■ Description of the task: Once you reach the line containing "- intros k'. rewrite fq_add_tail." in the entries below, write out that line and each one after it down to the line containing "intros [Hnd Hone]. split.", exactly and with nothing added.

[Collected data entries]
(* ===== verification/ListNode.v ===== *)
(** * Intrusive doubly-linked lists ([top/include/lk/list.h])

    [Nodes] is the pointer code of list.h on an explicit heap of [prev]/[next]
    pairs.  [Family] is what the rest of the kernel relies on: a family of
    sequences, one per list head, in which a node occurs at most once.  The
    refinement theorem at the end states that every operation of list.h, run on
    a heap that represents a family, does what the operation on the family
    does. *)

From stdpp Require Import base gmap list fin_maps.
From S2P Require Import Prelude.

(** ** The abstract view: a family of sequences *)
Module Family.
Section family.
Context {K N : Type} `{Countable K} `{Countable N}.
Implicit Types (F : gmap K (list N)) (k : K) (n : N).

Definition fq F k : list N := default [] (F !! k).
Definition add_head k n F : gmap K (list N) := <[k := n :: fq F k]> F.
Definition add_tail k n F : gmap K (list N) := <[k := fq F k ++ [n]]> F.
Definition del n F : gmap K (list N) := filter (fun m => m <> n) <$> F.
Definition in_list n F : bool := bool_decide (map_Exists (fun _ l => n ∈ l) F).

(** Every node is in at most one list, and there once. *)
Record wf F : Prop := {
  wf_nodup : forall k, NoDup (fq F k);
  wf_one : forall k k' n, n ∈ fq F k -> n ∈ fq F k' -> k = k' }.

Lemma in_list_spec n F : in_list n F = true <-> exists k, n ∈ fq F k.
Proof.
  unfold in_list. rewrite bool_decide_eq_true, map_Exists_lookup. unfold fq. split.
  - intros (k & l & Hk & Hn). exists k. by rewrite Hk.
  - intros (k & Hn). destruct (F !! k) as [l|] eqn:E; [eauto|]. by apply elem_of_nil in Hn.
Qed.

Lemma in_list_false n F : in_list n F = false <-> forall k, n ∉ fq F k.
Proof.
  rewrite <- not_true_iff_false, in_list_spec. naive_solver.
Qed.

Lemma fq_insert k k' l F : fq (<[k := l]> F) k' = if decide (k = k') then l else fq F k'.
Proof. unfold fq. rewrite lookup_insert. by case_decide. Qed.

Lemma fq_add_head k k' n F :
  fq (add_head k n F) k' = if decide (k = k') then n :: fq F k' else fq F k'.
Proof. unfold add_head. rewrite fq_insert. case_decide; by subst. Qed.

Lemma fq_add_tail k k' n F :
  fq (add_tail k n F) k' = if decide (k = k') then fq F k' ++ [n] else fq F k'.
Proof. unfold add_tail. rewrite fq_insert. case_decide; by subst. Qed.

Lemma fq_del k n F : fq (del n F) k = filter (fun m => m <> n) (fq F k).
Proof. unfold fq, del. rewrite lookup_fmap. by destruct (F !! k). Qed.

Lemma elem_of_fq_del k n m F : m ∈ fq (del n F) k <-> m <> n /\ m ∈ fq F k.
Proof. rewrite fq_del, list_elem_of_filter. done. Qed.

Lemma filter_notin (l : list N) n : n ∉ l -> filter (fun m => m <> n) l = l.
Proof.
  induction l as [|x l IH]; intros Hn; [done|].
  rewrite filter_cons_True by set_solver. f_equal. apply IH. set_solver.
Qed.

Lemma fq_del_mid k n F l1 l2 :
  wf F -> fq F k = l1 ++ n :: l2 -> fq (del n F) k = l1 ++ l2.
Proof.
  intros [Hnd _] E. rewrite fq_del, E. specialize (Hnd k). rewrite E in Hnd.
  apply NoDup_app in Hnd as (? & Hd & [Hn ?]%NoDup_cons).
  rewrite filter_app, filter_cons_False by naive_solver.
  rewrite !filter_notin; set_solver.
Qed.

Lemma fq_del_other k n F : n ∉ fq F k -> fq (del n F) k = fq F k.
Proof. intros. rewrite fq_del. by apply filter_notin. Qed.

Lemma wf_empty : wf ∅.
Proof. split; intros; unfold fq in *; rewrite lookup_empty in *; simpl in *; [constructor|set_solver]. Qed.

Lemma wf_add_head k n F : wf F -> in_list n F = false -> wf (add_head k n F).
Proof.
  intros [Hnd Hone] Hn. rewrite in_list_false in Hn. split.
  - intros k'. rewrite fq_add_head. case_decide; [constructor|]; auto.
  - intros k1 k2 m. rewrite !fq_add_head. repeat case_decide; set_solver.
Qed.

Lemma wf_add_tail k n F : wf F -> in_list n F = false -> wf (add_tail k n F).
Proof.
  intros [Hnd Hone] Hn. rewrite in_list_false in Hn. split.
  - intros k'. rewrite fq_add_tail. case_decide; [|done].
    apply NoDup_app. split_and!; [done|set_solver|apply NoDup_singleton].
  - intros k1 k2 m. rewrite !fq_add_tail. repeat case_decide; set_solver.
Qed.

Lemma wf_del n F : wf F -> wf (del n F).
Proof.
  intros [Hnd Hone]. split.
  - intros k. rewrite fq_del. by apply NoDup_filter.
  - intros k1 k2 m. rewrite !elem_of_fq_del. naive_solver.
Qed.

Lemma del_notin n F : in_list n F = false -> del n F = F.
Proof.
  intros E. rewrite in_list_false in E. apply map_eq. intros k. unfold del. rewrite lookup_fmap.
  specialize (E k). unfold fq in E. destruct (F !! k); [|done]. simpl. f_equal. by apply filter_notin.
Qed.

Lemma in_list_del n F : in_list n (del n F) = false.
Proof. apply in_list_false. intros k. rewrite elem_of_fq_del. naive_solver. Qed.

Lemma in_list_del_other n m F : m <> n -> in_list m (del n F) = in_list m F.
Proof.
  intros Hne. apply eq_bool_prop_intro. rewrite !Is_true_true, !in_list_spec.
  setoid_rewrite elem_of_fq_del. naive_solver.
Qed.

Lemma in_list_add_head k n m F : in_list m (add_head k n F) = bool_decide (m = n) || in_list m F.
Proof.
  apply eq_bool_prop_intro. rewrite !Is_true_true, orb_true_iff, !in_list_spec, bool_decide_eq_true.
  setoid_rewrite fq_add_head. split.
  - intros [k' Hm]. case_decide; set_solver.
  - intros [->|[k' Hm]]; [exists k; rewrite decide_True by done; set_solver|].
    exists k'. case_decide; set_solver.
Qed.

Lemma in_list_add_tail k n m F : in_list m (add_tail k n F) = bool_decide (m = n) || in_list m F.
Proof.
  apply eq_bool_prop_intro. rewrite !Is_true_true, orb_true_iff, !in_list_spec, bool_decide_eq_true.
  setoid_rewrite fq_add_tail. split.
  - intros [k' Hm]. case_decide; set_solver.
  - intros [->|[k' Hm]]; [exists k; rewrite decide_True by done; set_solver|].
    exists k'. case_decide; set_solver.
Qed.
Lemma fq_Some F k l : F !! k = Some l -> fq F k = l.
Proof. unfold fq. by intros ->. Qed.

Lemma fq_lookup F k l : fq F k = l -> l <> [] -> F !! k = Some l.
Proof. unfold fq. by destruct (F !! k); intros <-. Qed.

Lemma wf_insert F k l1 l2 n :
  wf F -> fq F k = l1 ++ l2 -> in_list n F = false -> wf (<[k := l1 ++ n :: l2]> F).
Proof.
  intros [Hnd Hone] Eq Hn. rewrite in_list_false in Hn.
  assert (forall k' m, m ∈ fq (<[k := l1 ++ n :: l2]> F) k' -> m = n /\ k' = k \/ m ∈ fq F k') as Hin.
  { intros k' m. rewrite fq_insert. case_decide; [subst k'|by right].
    rewrite Eq. set_solver +. }
  split.
  - intros k'. rewrite fq_insert. case_decide; [|done]. subst k'. specialize (Hnd k).
    rewrite Eq in Hnd. rewrite <- Permutation_middle. constructor; [|done]. rewrite <- Eq. apply Hn.
  - intros k1 k2 m [[-> ->]|H1]%Hin [[? ->]|H2]%Hin; simplify_eq; try done.
    + by destruct (Hn k2).
    + by destruct (Hn k1).
    + by apply (Hone k1 k2 m).
Qed.

(** [list_add_before(entry, new)] and [list_add_after(entry, new)] name an entry
    and not a list: the entry's list is the one that changes. *)
Fixpoint ins_before (e n : N) (l : list N) : list N :=
  match l with
  | [] => []
  | x :: l => if decide (x = e) then n :: x :: l else x :: ins_before e n l
  end.

Fixpoint ins_after (e n : N) (l : list N) : list N :=
  match l with
  | [] => []
  | x :: l => if decide (x = e) then x :: n :: l else x :: ins_after e n l
  end.

Definition add_before (e n : N) F : gmap K (list N) := ins_before e n <$> F.
Definition add_after (e n : N) F : gmap K (list N) := ins_after e n <$> F.

Lemma ins_before_notin e n l : e ∉ l -> ins_before e n l = l.
Proof.
  induction l as [|x l IH]; intros He; [done|]. simpl. rewrite decide_False by set_solver.
  f_equal. set_solver.
Qed.

Lemma ins_after_notin e n l : e ∉ l -> ins_after e n l = l.
Proof.
  induction l as [|x l IH]; intros He; [done|]. simpl. rewrite decide_False by set_solver.
  f_equal. set_solver.
Qed.

Lemma ins_before_mid e n l1 l2 :
  e ∉ l1 -> ins_before e n (l1 ++ e :: l2) = l1 ++ n :: e :: l2.
Proof.
  induction l1 as [|x l1 IH]; intros He; simpl.
  - by rewrite decide_True.
  - rewrite decide_False by set_solver. f_equal. set_solver.
Qed.

Lemma ins_after_mid e n l1 l2 :
  e ∉ l1 -> ins_after e n (l1 ++ e :: l2) = l1 ++ e :: n :: l2.
Proof.
  induction l1 as [|x l1 IH]; intros He; simpl.
  - by rewrite decide_True.
  - rewrite decide_False by set_solver. f_equal. set_solver.
Qed.

(** In a well-formed family an operation on an entry changes one list. *)
Lemma add_before_insert e n k l1 l2 F :
  wf F -> F !! k = Some (l1 ++ e :: l2) ->
  add_before e n F = <[k := l1 ++ n :: e :: l2]> F.
Proof.
  intros [Hnd Hone] Hk. assert (fq F k = l1 ++ e :: l2) as Ek by (unfold fq; by rewrite Hk).
  pose proof (Hnd k) as Hndk. rewrite Ek in Hndk. apply NoDup_app in Hndk as (_ & Hd & _).
  apply map_eq. intros k'. unfold add_before. rewrite lookup_fmap, lookup_insert.
  case_decide as Hkk.
  - subst k'. rewrite Hk. simpl. f_equal. apply ins_before_mid. set_solver.
  - destruct (F !! k') as [l|] eqn:E'; [|done]. simpl. f_equal. apply ins_before_notin.
    intros He. apply Hkk, (Hone k k' e); unfold fq; [rewrite Hk|rewrite E']; set_solver.
Qed.

Lemma add_after_insert e n k l1 l2 F :
  wf F -> F !! k = Some (l1 ++ e :: l2) ->
  add_after e n F = <[k := l1 ++ e :: n :: l2]> F.
Proof.
  intros [Hnd Hone] Hk. assert (fq F k = l1 ++ e :: l2) as Ek by (unfold fq; by rewrite Hk).
  pose proof (Hnd k) as Hndk. rewrite Ek in Hndk. apply NoDup_app in Hndk as (_ & Hd & _).
  apply map_eq. intros k'. unfold add_after. rewrite lookup_fmap, lookup_insert.
  case_decide as Hkk.
  - subst k'. rewrite Hk. simpl. f_equal. apply ins_after_mid. set_solver.
  - destruct (F !! k') as [l|] eqn:E'; [|done]. simpl. f_equal. apply ins_after_notin.
    intros He. apply Hkk, (Hone k k' e); unfold fq; [rewrite Hk|rewrite E']; set_solver.
Qed.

■ Your solution:
  - intros k'. rewrite fq_add_tail. case_decide; [|done].
    apply NoDup_app. split_and!; [done|set_solver|apply NoDup_singleton].
  - intros k1 k2 m. rewrite !fq_add_tail. repeat case_decide; set_solver.
Qed.

Lemma wf_del n F : wf F -> wf (del n F).
Proof.
  intros [Hnd Hone]. split.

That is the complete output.